A potent and selective small-molecule degrader of ENL suppresses leukemia progression in vivo (ChIP-Seq)

ENL, a stoichiometric component of the Super Elongation Complex (SEC) as well as the histone H3K79 methyltransferase DOT1L complex, is involved in the regulation of transcription elongation. Loss-of-function studies of ENL highlighted an essential role for its chromatin reader YEATS domain in the progression of acute leukemia, suggesting ENL as an attractive therapeutic target for leukemia therapy. Proteolysis targeting chimeras (PROTACs), a class of new therapeutic modalities, have the potential to degrade target proteinsthrough the ubiquitin-proteasome system. PROTACs have the potential to deliver robust therapeutic effects at low doses and infrequent dosing regimens with less side-effects.
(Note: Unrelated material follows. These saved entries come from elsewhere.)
(* ===== verification/Region.v ===== *)
(** * MMIO regions of a port (region.c)

    A port exposes MMIO regions (the user AFU, signal tap) to user space under
    file offsets: each added region gets the next page-aligned offset.  The
    functions run on the platform data of the port, under its mutex, and reach
    [struct fpga_afu] through the private pointer. *)

From S2P Require Import Prelude.
From S2P Require Import Bitfield.
From S2P Require Import Registers.
From S2P Require Import Mmio.
From S2P Require Import FeatureDev.
From S2P Require Import Msix.
From S2P Require Import AfuTypes.

Section Region.
Context {Op : Type}.
Abbreviation pdata := (feature_platform_data Op fpga_afu).

(** [fpga_pdata_get_private(pdata)] and the dereference that follows. *)
Definition get_afu : K pdata fpga_afu :=
  p <- fpga_pdata_get_private ;; deref p.
Definition mod_afu (f : fpga_afu -> fpga_afu) : K pdata unit :=
  a <- get_afu ;; kmod (set_private (Some (f a))).

Definition afu_region_init : K pdata unit := mod_afu (set_regions []).

(** for_each_region, stopping at the first region with the index. *)
Definition get_region_by_index (afu : fpga_afu) (region_index : Z) : option fpga_afu_region :=
  List.find (fun r => rindex r =? region_index) (regions afu).

Definition afu_region_add (kzalloc_ok : bool) (region_index region_size phys flags : Z)
  : K pdata Z :=
  if negb kzalloc_ok then kret (- ENOMEM)
  else
    mutex_lock ;;
    afu <- get_afu ;;
    match get_region_by_index afu region_index with
    | Some _ => mutex_unlock ;; kret (- EEXIST)
    | None =>
        mod_afu (fun a => set_regions
          (Region region_index flags region_size (region_cur_offset a) phys :: regions a) a) ;;
        mod_afu (fun a => set_region_cur_offset
          (u64 (region_cur_offset a + PAGE_ALIGN region_size)) a) ;;
        mod_afu (fun a => set_num_regions (num_regions a + 1) a) ;;
        mutex_unlock ;;
        kret 0
    end.

(** Empties the list; the counters are not reset. *)
Definition afu_region_destroy : K pdata unit := mod_afu (set_regions []).

(** The region is returned by copy; an error leaves the copy unset. *)
Definition afu_get_region_by_index (region_index : Z) : K pdata (Z + fpga_afu_region) :=
  mutex_lock ;;
  afu <- get_afu ;;
  let r := match get_region_by_index afu region_index with
           | Some r => inr r
           | None => inl (- EINVAL)
           end in
  mutex_unlock ;;
  kret r.

(** The containment test of afu_get_region_by_offset, in 64-bit sums. *)
Definition region_covers (offset size : Z) (r : fpga_afu_region) : bool :=
  (roffset r <=? offset) && (u64 (offset + size) <=? u64 (roffset r + rsize r)).

Definition afu_get_region_by_offset (offset size : Z) : K pdata (Z + fpga_afu_region) :=
  mutex_lock ;;
  afu <- get_afu ;;
  let r := match List.find (region_covers offset size) (regions afu) with
           | Some r => inr r
           | None => inl (- EINVAL)
           end in
  mutex_unlock ;;
  kret r.

(** ** Layout of the regions *)

(** The list (latest first) occupies consecutive page-aligned ranges from 0
    up to [cur], with sizes that page alignment does not overflow. *)
Fixpoint laid_out (l : list fpga_afu_region) (cur : Z) : Prop :=
  match l with
  | [] => cur = 0
  | r :: l =>
      0 <= rsize r <= 2 ^ 64 - PAGE_SIZE /\
      cur = roffset r + PAGE_ALIGN (rsize r) /\ laid_out l (roffset r)
  end.

Definition regions_wf (a : fpga_afu) : Prop :=
  laid_out (regions a) (region_cur_offset a) /\ region_cur_offset a < 2 ^ 64 /\
  num_regions a = Z.of_nat (length (regions a)) /\
  NoDup (map rindex (regions a)).

Lemma PAGE_ALIGN_ge x : 0 <= x <= 2 ^ 64 - PAGE_SIZE -> x <= PAGE_ALIGN x.
Proof. intros H. apply PAGE_ALIGN_bounds; unfold PAGE_SIZE in *; lia. Qed.

Lemma laid_out_nonneg l cur : laid_out l cur -> 0 <= cur.
Proof.
  revert cur. induction l as [|r l IH]; intros cur; simpl; [lia|].
  intros (Hs & -> & Hl). apply IH in Hl. pose proof (PAGE_ALIGN_ge _ Hs). lia.
Qed.

Lemma laid_out_bounds l cur r :
  laid_out l cur -> r ∈ l ->
  0 <= roffset r /\ 0 <= rsize r /\ roffset r + rsize r <= cur /\ (PAGE_SIZE | roffset r).
Proof.
  revert cur. induction l as [|x l IH]; intros cur; simpl; [set_solver|].
  intros (Hs & Hc & Hl) Hr. pose proof (PAGE_ALIGN_ge _ Hs) as Hge.
  apply elem_of_cons in Hr as [->|Hr].
  - split_and!; [by eapply laid_out_nonneg|lia|lia|]. clear - Hl.
    revert Hl. generalize (roffset x) as o. clear x. induction l as [|y l IH]; simpl.
    + intros o ->. apply Z.divide_0_r.
    + intros o (Hs & -> & Hl). apply Z.divide_add_r; [by apply IH|].
      apply PAGE_ALIGN_bounds; unfold PAGE_SIZE in *; lia.
  - destruct (IH _ Hl Hr) as (? & ? & ? & ?). split_and!; (done || lia).
Qed.

(** Different entries of the list occupy disjoint ranges. *)
Lemma laid_out_disjoint l cur i j ri rj :
  laid_out l cur -> (i < j)%nat -> l !! i = Some ri -> l !! j = Some rj ->
  roffset rj + rsize rj <= roffset ri.
Proof.
  revert cur i j. induction l as [|x l IH]; intros cur i j; simpl; [done|].
  intros (Hs & _ & Hl) Hij Hi Hj. destruct j as [|j]; [lia|]. simpl in Hj.
  destruct i as [|i]; simpl in Hi.
  - injection Hi as ->. apply list_elem_of_lookup_2 in Hj.
    by destruct (laid_out_bounds _ _ _ Hl Hj) as (_ & _ & ? & _).
  - eapply IH; [exact Hl| |exact Hi|exact Hj]. lia.
Qed.

(** What a request that does not wrap asks for. *)
Definition inside_region (offset size : Z) (r : fpga_afu_region) : Prop :=
  roffset r <= offset /\ offset + size <= roffset r + rsize r.

Lemma region_covers_iff a offset size r :
  regions_wf a -> r ∈ regions a -> 0 <= offset -> 0 <= size -> offset + size < 2 ^ 64 ->
  region_covers offset size r = true <-> inside_region offset size r.
Proof.
  intros (Hlay & Hcur & _) Hr Ho Hs Hw.
  destruct (laid_out_bounds _ _ _ Hlay Hr) as (? & ? & ? & _).
  unfold region_covers, inside_region. rewrite !u64_small by (unfold in_range; lia).
  rewrite andb_true_iff, !Z.leb_le. done.
Qed.

Lemma get_by_offset_run offset size (p : pdata) a :
  lock p = false -> private p = Some a ->
  afu_get_region_by_offset offset size p =
    Some (match List.find (region_covers offset size) (regions a) with
          | Some r => inr r | None => inl (- EINVAL) end, p).
Proof.
  intros Hl Hp. unfold afu_get_region_by_offset. simpl. rewrite Hl. simpl. rewrite Hp. simpl.
  destruct p; simpl in *; by subst.
Qed.
End Region.

Arguments get_afu {Op} p /.
Arguments mod_afu {Op} f p /.

(** adding a region is exact: on a port whose regions are laid out
    properly, with room left in the offset space, afu_region_add refuses an
    index that exists with -EEXIST and no change, and otherwise puts the region
    at the current offset, advances the offset by the page-aligned size and
    counts it; the layout invariant (consecutive page-aligned ranges, distinct
    indices, exact count) is kept and the mutex is released on every path. *)
Lemma afu_region_add_spec {Op} index size phys flags
    (p : feature_platform_data Op fpga_afu) a :
  lock p = false -> private p = Some a -> regions_wf a ->
  0 <= size <= 2 ^ 64 - PAGE_SIZE -> region_cur_offset a + PAGE_ALIGN size < 2 ^ 64 ->
  (index ∈ map rindex (regions a) /\
     afu_region_add true index size phys flags p = Some (- EEXIST, p)) \/
  (index ∉ map rindex (regions a) /\ exists a',
     afu_region_add true index size phys flags p = Some (0, set_private (Some a') p) /\
     regions a' = Region index flags size (region_cur_offset a) phys :: regions a /\
     region_cur_offset a' = region_cur_offset a + PAGE_ALIGN size /\
     dma_regions a' = dma_regions a /\ regions_wf a').
Proof.
  intros Hl Hp (Hlay & Hcur & Hnum & Hnd) Hs Hroom. unfold afu_region_add. simpl.
  rewrite Hl. simpl. rewrite Hp. simpl. unfold get_region_by_index.
  destruct (List.find (fun r => rindex r =? index) (regions a)) as [r|] eqn:E.
  - left. apply find_some in E as [Hin Heq]. apply Z.eqb_eq in Heq as <-. split.
    + apply list_elem_of_In. by apply in_map.
    + simpl. destruct p; simpl in *; subst. reflexivity.
  - right. split.
    + intros Hin%list_elem_of_In. apply in_map_iff in Hin as (r & Hr & Hin).
      pose proof (find_none _ _ E r Hin). simpl in *. lia.
    + pose proof (laid_out_nonneg _ _ Hlay). pose proof (PAGE_ALIGN_ge _ Hs).
      destruct p, a; simpl in *; subst. rewrite u64_small by (unfold in_range; lia).
      eexists. split; [reflexivity|]. unfold regions_wf. simpl. split_and!; try done; try lia.
      * constructor; [|done]. intros Hin%list_elem_of_In.
        apply in_map_iff in Hin as (r & Hr & Hin). simpl in *.
        pose proof (find_none _ _ E r Hin). simpl in *. lia.
Qed.

(** A port with the user AFU region of two pages. *)
Definition demo_afu : fpga_afu :=
  FpgaAfu 0x2000 0 1 0 0 [Region 0 7 0x1800 0 0xfe000000] RbNil.
Definition demo_afu_port : feature_platform_data unit fpga_afu :=
  Pdata false 0 0 0 [] false (Some demo_afu) 0 [].

Lemma demo_afu_wf : regions_wf demo_afu.
Proof.
  split_and!; simpl; try done. repeat constructor. set_solver.
Qed.

Lemma afu_region_add_witness :
  (1 ∈ map rindex (regions demo_afu) /\
     afu_region_add true 1 0x1000 0xfe010000 7 demo_afu_port = Some (- EEXIST, demo_afu_port)) \/
  (1 ∉ map rindex (regions demo_afu) /\ exists a',
     afu_region_add true 1 0x1000 0xfe010000 7 demo_afu_port
       = Some (0, set_private (Some a') demo_afu_port) /\
     regions a' = Region 1 7 0x1000 (region_cur_offset demo_afu) 0xfe010000 :: regions demo_afu /\
     region_cur_offset a' = region_cur_offset demo_afu + PAGE_ALIGN 0x1000 /\
     dma_regions a' = dma_regions demo_afu /\ regions_wf a').
Proof.
  apply afu_region_add_spec; [reflexivity | reflexivity | exact demo_afu_wf | |].
  - vm_compute. split; discriminate.
  - vm_compute. reflexivity.
Defined.

(** The regions of a port never overlap: in any well laid out region list,
    two different entries occupy disjoint ranges of file offsets and every
    region starts on a page boundary, so no mmap offset selects two regions. *)
Lemma afu_regions_disjoint (a : fpga_afu) i j ri rj :
  regions_wf a -> regions a !! i = Some ri -> regions a !! j = Some rj -> i <> j ->
  (roffset ri + rsize ri <= roffset rj \/ roffset rj + rsize rj <= roffset ri) /\
  (PAGE_SIZE | roffset ri).
Proof.
  intros (Hlay & _) Hi Hj Hne. split.
  - destruct (Nat.lt_total i j) as [H|[H|H]]; [|done|].
    + right. eapply laid_out_disjoint; [exact Hlay|exact H|exact Hi|exact Hj].
    + left. eapply laid_out_disjoint; [exact Hlay|exact H|exact Hj|exact Hi].
  - apply list_elem_of_lookup_2 in Hi. eapply laid_out_bounds; eauto.
Qed.

Definition demo_afu2 : fpga_afu :=
  FpgaAfu 0x3000 0 2 0 0
    [Region 1 7 0x1000 0x2000 0xfe010000; Region 0 7 0x1800 0 0xfe000000] RbNil.

Lemma afu_regions_disjoint_witness :
  (0x2000 + 0x1000 <= 0 \/ 0 + 0x1800 <= 0x2000) /\ (PAGE_SIZE | 0x2000).
Proof.
  apply (afu_regions_disjoint demo_afu2 0 1 (Region 1 7 0x1000 0x2000 0xfe010000)
           (Region 0 7 0x1800 0 0xfe000000)); [|reflexivity|reflexivity|discriminate].
  split_and!; simpl; try done. repeat constructor; set_solver.
Defined.

(** Looking a region up by offset is sound and complete when the request
    does not wrap: for offset + size below 2^64 afu_get_region_by_offset leaves
    the port as it was and returns a region that fully contains the request, or
    -EINVAL exactly when no region contains it; a non-empty request is
    contained in no other region. *)
Lemma afu_get_region_by_offset_spec {Op} offset size
    (p : feature_platform_data Op fpga_afu) a :
  lock p = false -> private p = Some a -> regions_wf a ->
  0 <= offset -> 0 <= size -> offset + size < 2 ^ 64 ->
  let inside := inside_region offset size in
  (exists r, afu_get_region_by_offset offset size p = Some (inr r, p) /\
     r ∈ regions a /\ inside r /\
     (0 < size -> forall r', r' ∈ regions a -> inside r' -> r' = r)) \/
  (afu_get_region_by_offset offset size p = Some (inl (- EINVAL), p) /\
     forall r, r ∈ regions a -> ~ inside r).
Proof.
  intros Hl Hp Hwf Ho Hs Hw inside. rewrite (get_by_offset_run _ _ _ a) by done.
  assert (forall r, r ∈ regions a -> region_covers offset size r = true <-> inside r) as Hcov
    by (intros; by apply (region_covers_iff a)).
  pose proof Hwf as (Hlay & _).
  destruct (List.find (region_covers offset size) (regions a)) as [r|] eqn:E.
  - left. exists r. apply find_some in E as [Hin%list_elem_of_In Hc].
    pose proof (proj1 (Hcov r Hin) Hc) as Hr. split_and!; [done|done|exact Hr|].
    intros Hpos r' Hr' Hi'. apply list_elem_of_lookup in Hin as [i Hi].
    apply list_elem_of_lookup in Hr' as [j Hj]. destruct (decide (i = j)) as [->|Hne]; [congruence|].
    unfold inside, inside_region in *. destruct (Nat.lt_total i j) as [H|[H|H]]; [|done|].
    + pose proof (laid_out_disjoint _ _ _ _ _ _ Hlay H Hi Hj). lia.
    + pose proof (laid_out_disjoint _ _ _ _ _ _ Hlay H Hj Hi). lia.
  - right. split; [done|]. intros r Hr Hi.
    apply list_elem_of_In in Hr as Hin. pose proof (find_none _ _ E r Hin) as Hc.
    simpl in Hc. apply (Hcov r Hr) in Hi. congruence.
Qed.

Lemma afu_get_region_by_offset_witness :
  let inside := inside_region 0x1000 0x800 in
  (exists r, afu_get_region_by_offset 0x1000 0x800 demo_afu_port = Some (inr r, demo_afu_port) /\
     r ∈ regions demo_afu /\ inside r /\
     (0 < 0x800 -> forall r', r' ∈ regions demo_afu -> inside r' -> r' = r)) \/
  (afu_get_region_by_offset 0x1000 0x800 demo_afu_port = Some (inl (- EINVAL), demo_afu_port) /\
     forall r, r ∈ regions demo_afu -> ~ inside r).
Proof.
  apply afu_get_region_by_offset_spec;
    [reflexivity | reflexivity | exact demo_afu_wf | lia | lia | lia].
Defined.

(** Without the overflow test the lookup by offset is not sound: on a well
    laid out port a page-aligned request whose end wraps past 2^64 is accepted
    although it starts beyond the end of the region it is matched with. *)
Lemma afu_get_region_by_offset_wraps :
  exists offset size r,
    PAGE_ALIGNED offset = true /\ PAGE_ALIGNED size = true /\
    is_u64 offset /\ is_u64 size /\ regions_wf demo_afu /\
    afu_get_region_by_offset offset size demo_afu_port = Some (inr r, demo_afu_port) /\
    roffset r + rsize r <= offset.
Proof.
  exists (2 ^ 64 - 0x1000), 0x2000, (Region 0 7 0x1800 0 0xfe000000).
  split_and!; [reflexivity | reflexivity | split; [lia | reflexivity] | split; [lia | reflexivity]
    | apply demo_afu_wf | reflexivity | vm_compute; discriminate].
Qed.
Here, we designed and synthesized a serial of ENL PROTACs. Through screening by ENL degradation in human leukemia cells, we identified MS47 as a potent ENL PROTAC. MS47 efficiently and specifically degrades ENL in a concentration-dependent and time dependent manner. In line with the mechanism of action of PROTACs, proteasome inhibitors can block ENL degradation mediated by MS47. MS47 suppresses survival and growth of a panel of acute leukemia cells, and efficiently suppresses the expression of ENL target genes, including Hoxa9, Meis1, Myb and Myc. In disseminated xenograft model, MS47 significantly benefits mouse survival, inhibits leukemia cell growth in vivo. No obvious toxic effect shown in toxicity test in vivo. Modest changes occurred on normal hematopoiesis. Together, our study developed a potent ENL PROTAC for leukemia treatment. Design and synthesis ENL degraders, screen these ENL degraders via western blot to get the candidates. Then test cell growth inhibition activity of ENL degrader candidates to get the best ENL degrader. Further profile transcriptional and chromatin occupancy changes upon ENL degrader treatment to investigate the mechanism of ENL. At last, test ENL degrader efficacy in xenograft mouse model.